**Work task:** Reproduce, without any change, the span of lines from the opening of the records below to the line containing "provider operations and", inclusive.
###
(** * twixdbot: the Telegram front end for Twilio phone numbers (src/main.py)

    A shallow embedding of the credential store, the client resolver, the
    provider operations and the command and button dispatch of
    [src/main.py], followed by the properties stated about them.

    Conventions of the embedding.
    - A Python [str] is the list of its code points ([pystr]); the literals
      of the source are written [u "..."], the UTF-8 decoding of the text
      between the quotes, and [nl] is the line feed the source writes
      backslash-n.
    - The module-level dict [user_twilio_credentials], the calls made to
      Twilio and the messages handed to Telegram are the three fields of
      [World]; every function of the source that touches one of them is a
      computation in the monad [M], which also carries raised exceptions.
    - Twilio is an external service: its answers are given by a [Provider],
      a family of functions from the history of the calls made so far and
      the arguments of the present call to an [Answer].
    - Telegram is an external transport: every send is recorded and
      returns normally.  Logging is not modelled.
    - The builtins [int] and [str.upper] follow the interpreter, with the
      tables of its Unicode database; of the Twilio library the model
      keeps which exception each kind of call raises ([paged]).
    - [src/bot.py] holds an earlier copy of [get_twilio_client] and of
      [configure_twilio], with the same control flow and shorter texts; the
      embedding follows [src/main.py]. *)

From Stdlib Require Import ZArith NArith String Ascii List Lia DecimalString.
From stdpp Require Import base option list gmap.

Local Open Scope Z_scope.

(** ** Python text *)

Abbreviation pystr := (list N).

(** UTF-8 decoding of a source literal: [need] continuation bytes are still
    expected for the code point accumulated in [acc]. *)
Fixpoint utf8_decode (s : string) (need : nat) (acc : N) : pystr :=
  match s with
  | EmptyString => []
  | String c s' =>
      let b := N_of_ascii c in
      match need with
      | O =>
          if (b <? 128)%N then b :: utf8_decode s' 0 0%N
          else if (b <? 224)%N then utf8_decode s' 1 (b mod 32)%N
          else if (b <? 240)%N then utf8_decode s' 2 (b mod 16)%N
          else utf8_decode s' 3 (b mod 8)%N
      | S O => (acc * 64 + b mod 64)%N :: utf8_decode s' 0 0%N
      | S n => utf8_decode s' n (acc * 64 + b mod 64)%N
      end
  end.

Definition u (s : string) : pystr := utf8_decode s 0 0%N.

Definition nl : pystr := [10%N].

(** [s.startswith(p)] *)
Fixpoint startswith (s p : pystr) {struct p} : bool :=
  match p with
  | [] => true
  | a :: p' =>
      match s with
      | [] => false
      | b :: s' => (a =? b)%N && startswith s' p'
      end
  end.

(** [len(s)] *)
Definition len (s : pystr) : Z := Z.of_nat (length s).

(** [s[n:]] for [0 <= n] *)
Definition slice_from (n : Z) (s : pystr) : pystr := drop (Z.to_nat n) s.

(** [a == b] on text *)
Definition str_eqb (a b : pystr) : bool := bool_decide (a = b).

(** Truth value of a [str]: the empty text is false. *)
Definition truthy (s : pystr) : bool :=
  match s with [] => false | _ :: _ => true end.

(** Truth value of a [str | None]. *)
Definition truthy_opt (o : option pystr) : bool :=
  match o with Some s => truthy s | None => false end.

(** [x or d] for [x : str | None] and a text [d]. *)
Definition or_default (o : option pystr) (d : pystr) : pystr :=
  match o with
  | Some s => if truthy s then s else d
  | None => d
  end.

(** [str(n)] for an [int]. *)
Definition str_of_int (n : Z) : pystr :=
  u (NilZero.string_of_int (Z.to_int n)).

(** The letters A-Z and a-z in the other case.  [lower] is [s.lower()] as
    far as [_normalize_search_arg] reads it: no other code point lowers to
    a letter of "none", to "_" or to "-".  [upper] is its converse on the
    ASCII letters; [s.upper()] itself is [str_upper] below. *)
Definition lower_char (c : N) : N :=
  if ((65 <=? c) && (c <=? 90))%N then (c + 32)%N else c.

Definition lower (s : pystr) : pystr := map lower_char s.

Definition upper_char (c : N) : N :=
  if ((97 <=? c) && (c <=? 122))%N then (c - 32)%N else c.

Definition upper (s : pystr) : pystr := map upper_char s.

(** *** [s.upper()]

    The upper case of a text is the upper case of each of its code
    points, by the full case mapping of the Unicode database of the
    interpreter (here Unicode 14.0.0, that of CPython 3.11).  The code
    points that map to one code point are given in runs
    [(first, last, step, offset)]: each [first + k * step] up to [last]
    maps to itself plus [offset]. *)
Definition upper_runs : list (N * N * N * Z) :=
  [
    (97%N, 122%N, 1%N, (-32)); (181%N, 181%N, 1%N, 743);
    (224%N, 246%N, 1%N, (-32)); (248%N, 254%N, 1%N, (-32));
    (255%N, 255%N, 1%N, 121); (257%N, 303%N, 2%N, (-1));
    (305%N, 305%N, 1%N, (-232)); (307%N, 311%N, 2%N, (-1));
    (314%N, 328%N, 2%N, (-1)); (331%N, 375%N, 2%N, (-1));
    (378%N, 382%N, 2%N, (-1)); (383%N, 383%N, 1%N, (-300));
    (384%N, 384%N, 1%N, 195); (387%N, 389%N, 2%N, (-1));
    (392%N, 392%N, 1%N, (-1)); (396%N, 396%N, 1%N, (-1));
    (402%N, 402%N, 1%N, (-1)); (405%N, 405%N, 1%N, 97);
    (409%N, 409%N, 1%N, (-1)); (410%N, 410%N, 1%N, 163);
    (414%N, 414%N, 1%N, 130); (417%N, 421%N, 2%N, (-1));
    (424%N, 424%N, 1%N, (-1)); (429%N, 429%N, 1%N, (-1));
    (432%N, 432%N, 1%N, (-1)); (436%N, 438%N, 2%N, (-1));
    (441%N, 441%N, 1%N, (-1)); (445%N, 445%N, 1%N, (-1));
    (447%N, 447%N, 1%N, 56); (453%N, 453%N, 1%N, (-1));
    (454%N, 454%N, 1%N, (-2)); (456%N, 456%N, 1%N, (-1));
    (457%N, 457%N, 1%N, (-2)); (459%N, 459%N, 1%N, (-1));
    (460%N, 460%N, 1%N, (-2)); (462%N, 476%N, 2%N, (-1));
    (477%N, 477%N, 1%N, (-79)); (479%N, 495%N, 2%N, (-1));
    (498%N, 498%N, 1%N, (-1)); (499%N, 499%N, 1%N, (-2));
    (501%N, 501%N, 1%N, (-1)); (505%N, 543%N, 2%N, (-1));
    (547%N, 563%N, 2%N, (-1)); (572%N, 572%N, 1%N, (-1));
    (575%N, 576%N, 1%N, 10815); (578%N, 578%N, 1%N, (-1));
    (583%N, 591%N, 2%N, (-1)); (592%N, 592%N, 1%N, 10783);
    (593%N, 593%N, 1%N, 10780); (594%N, 594%N, 1%N, 10782);
    (595%N, 595%N, 1%N, (-210)); (596%N, 596%N, 1%N, (-206));
    (598%N, 599%N, 1%N, (-205)); (601%N, 601%N, 1%N, (-202));
    (603%N, 603%N, 1%N, (-203)); (604%N, 604%N, 1%N, 42319);
    (608%N, 608%N, 1%N, (-205)); (609%N, 609%N, 1%N, 42315);
    (611%N, 611%N, 1%N, (-207)); (613%N, 613%N, 1%N, 42280);
    (614%N, 614%N, 1%N, 42308); (616%N, 616%N, 1%N, (-209));
    (617%N, 617%N, 1%N, (-211)); (618%N, 618%N, 1%N, 42308);
    (619%N, 619%N, 1%N, 10743); (620%N, 620%N, 1%N, 42305);
    (623%N, 623%N, 1%N, (-211)); (625%N, 625%N, 1%N, 10749);
    (626%N, 626%N, 1%N, (-213)); (629%N, 629%N, 1%N, (-214));
    (637%N, 637%N, 1%N, 10727); (640%N, 640%N, 1%N, (-218));
    (642%N, 642%N, 1%N, 42307); (643%N, 643%N, 1%N, (-218));
    (647%N, 647%N, 1%N, 42282); (648%N, 648%N, 1%N, (-218));
    (649%N, 649%N, 1%N, (-69)); (650%N, 651%N, 1%N, (-217));
    (652%N, 652%N, 1%N, (-71)); (658%N, 658%N, 1%N, (-219));
    (669%N, 669%N, 1%N, 42261); (670%N, 670%N, 1%N, 42258);
    (837%N, 837%N, 1%N, 84); (881%N, 883%N, 2%N, (-1));
    (887%N, 887%N, 1%N, (-1)); (891%N, 893%N, 1%N, 130);
    (940%N, 940%N, 1%N, (-38)); (941%N, 943%N, 1%N, (-37));
    (945%N, 961%N, 1%N, (-32)); (962%N, 962%N, 1%N, (-31));
    (963%N, 971%N, 1%N, (-32)); (972%N, 972%N, 1%N, (-64));
    (973%N, 974%N, 1%N, (-63)); (976%N, 976%N, 1%N, (-62));
    (977%N, 977%N, 1%N, (-57)); (981%N, 981%N, 1%N, (-47));
    (982%N, 982%N, 1%N, (-54)); (983%N, 983%N, 1%N, (-8));
    (985%N, 1007%N, 2%N, (-1)); (1008%N, 1008%N, 1%N, (-86));
    (1009%N, 1009%N, 1%N, (-80)); (1010%N, 1010%N, 1%N, 7);
    (1011%N, 1011%N, 1%N, (-116)); (1013%N, 1013%N, 1%N, (-96));
    (1016%N, 1016%N, 1%N, (-1)); (1019%N, 1019%N, 1%N, (-1));
    (1072%N, 1103%N, 1%N, (-32)); (1104%N, 1119%N, 1%N, (-80));
    (1121%N, 1153%N, 2%N, (-1)); (1163%N, 1215%N, 2%N, (-1));
    (1218%N, 1230%N, 2%N, (-1)); (1231%N, 1231%N, 1%N, (-15));
    (1233%N, 1327%N, 2%N, (-1)); (1377%N, 1414%N, 1%N, (-48));
    (4304%N, 4346%N, 1%N, 3008); (4349%N, 4351%N, 1%N, 3008);
    (5112%N, 5117%N, 1%N, (-8)); (7296%N, 7296%N, 1%N, (-6254));
    (7297%N, 7297%N, 1%N, (-6253)); (7298%N, 7298%N, 1%N, (-6244));
    (7299%N, 7300%N, 1%N, (-6242)); (7301%N, 7301%N, 1%N, (-6243));
    (7302%N, 7302%N, 1%N, (-6236)); (7303%N, 7303%N, 1%N, (-6181));
    (7304%N, 7304%N, 1%N, 35266); (7545%N, 7545%N, 1%N, 35332);
    (7549%N, 7549%N, 1%N, 3814); (7566%N, 7566%N, 1%N, 35384);
    (7681%N, 7829%N, 2%N, (-1)); (7835%N, 7835%N, 1%N, (-59));
    (7841%N, 7935%N, 2%N, (-1)); (7936%N, 7943%N, 1%N, 8);
    (7952%N, 7957%N, 1%N, 8); (7968%N, 7975%N, 1%N, 8);
    (7984%N, 7991%N, 1%N, 8); (8000%N, 8005%N, 1%N, 8);
    (8017%N, 8023%N, 2%N, 8); (8032%N, 8039%N, 1%N, 8);
    (8048%N, 8049%N, 1%N, 74); (8050%N, 8053%N, 1%N, 86);
    (8054%N, 8055%N, 1%N, 100); (8056%N, 8057%N, 1%N, 128);
    (8058%N, 8059%N, 1%N, 112); (8060%N, 8061%N, 1%N, 126);
    (8112%N, 8113%N, 1%N, 8); (8126%N, 8126%N, 1%N, (-7205));
    (8144%N, 8145%N, 1%N, 8); (8160%N, 8161%N, 1%N, 8);
    (8165%N, 8165%N, 1%N, 7); (8526%N, 8526%N, 1%N, (-28));
    (8560%N, 8575%N, 1%N, (-16)); (8580%N, 8580%N, 1%N, (-1));
    (9424%N, 9449%N, 1%N, (-26)); (11312%N, 11359%N, 1%N, (-48));
    (11361%N, 11361%N, 1%N, (-1)); (11365%N, 11365%N, 1%N, (-10795));
    (11366%N, 11366%N, 1%N, (-10792)); (11368%N, 11372%N, 2%N, (-1));
    (11379%N, 11379%N, 1%N, (-1)); (11382%N, 11382%N, 1%N, (-1));
    (11393%N, 11491%N, 2%N, (-1)); (11500%N, 11502%N, 2%N, (-1));
    (11507%N, 11507%N, 1%N, (-1)); (11520%N, 11557%N, 1%N, (-7264));
    (11559%N, 11559%N, 1%N, (-7264)); (11565%N, 11565%N, 1%N, (-7264));
    (42561%N, 42605%N, 2%N, (-1)); (42625%N, 42651%N, 2%N, (-1));
    (42787%N, 42799%N, 2%N, (-1)); (42803%N, 42863%N, 2%N, (-1));
    (42874%N, 42876%N, 2%N, (-1)); (42879%N, 42887%N, 2%N, (-1));
    (42892%N, 42892%N, 1%N, (-1)); (42897%N, 42899%N, 2%N, (-1));
    (42900%N, 42900%N, 1%N, 48); (42903%N, 42921%N, 2%N, (-1));
    (42933%N, 42947%N, 2%N, (-1)); (42952%N, 42954%N, 2%N, (-1));
    (42961%N, 42961%N, 1%N, (-1)); (42967%N, 42969%N, 2%N, (-1));
    (42998%N, 42998%N, 1%N, (-1)); (43859%N, 43859%N, 1%N, (-928));
    (43888%N, 43967%N, 1%N, (-38864)); (65345%N, 65370%N, 1%N, (-32));
    (66600%N, 66639%N, 1%N, (-40)); (66776%N, 66811%N, 1%N, (-40));
    (66967%N, 67003%N, 2%N, (-39)); (66968%N, 66977%N, 1%N, (-39));
    (66980%N, 66993%N, 1%N, (-39)); (66996%N, 67001%N, 1%N, (-39));
    (67004%N, 67004%N, 1%N, (-39)); (68800%N, 68850%N, 1%N, (-64));
    (71872%N, 71903%N, 1%N, (-32)); (93792%N, 93823%N, 1%N, (-32));
    (125218%N, 125251%N, 1%N, (-34))
  ]%Z.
###
**Answer to this problem:**
(** * twixdbot: the Telegram front end for Twilio phone numbers (src/main.py)

    A shallow embedding of the credential store, the client resolver, the
    provider operations and the command and button dispatch of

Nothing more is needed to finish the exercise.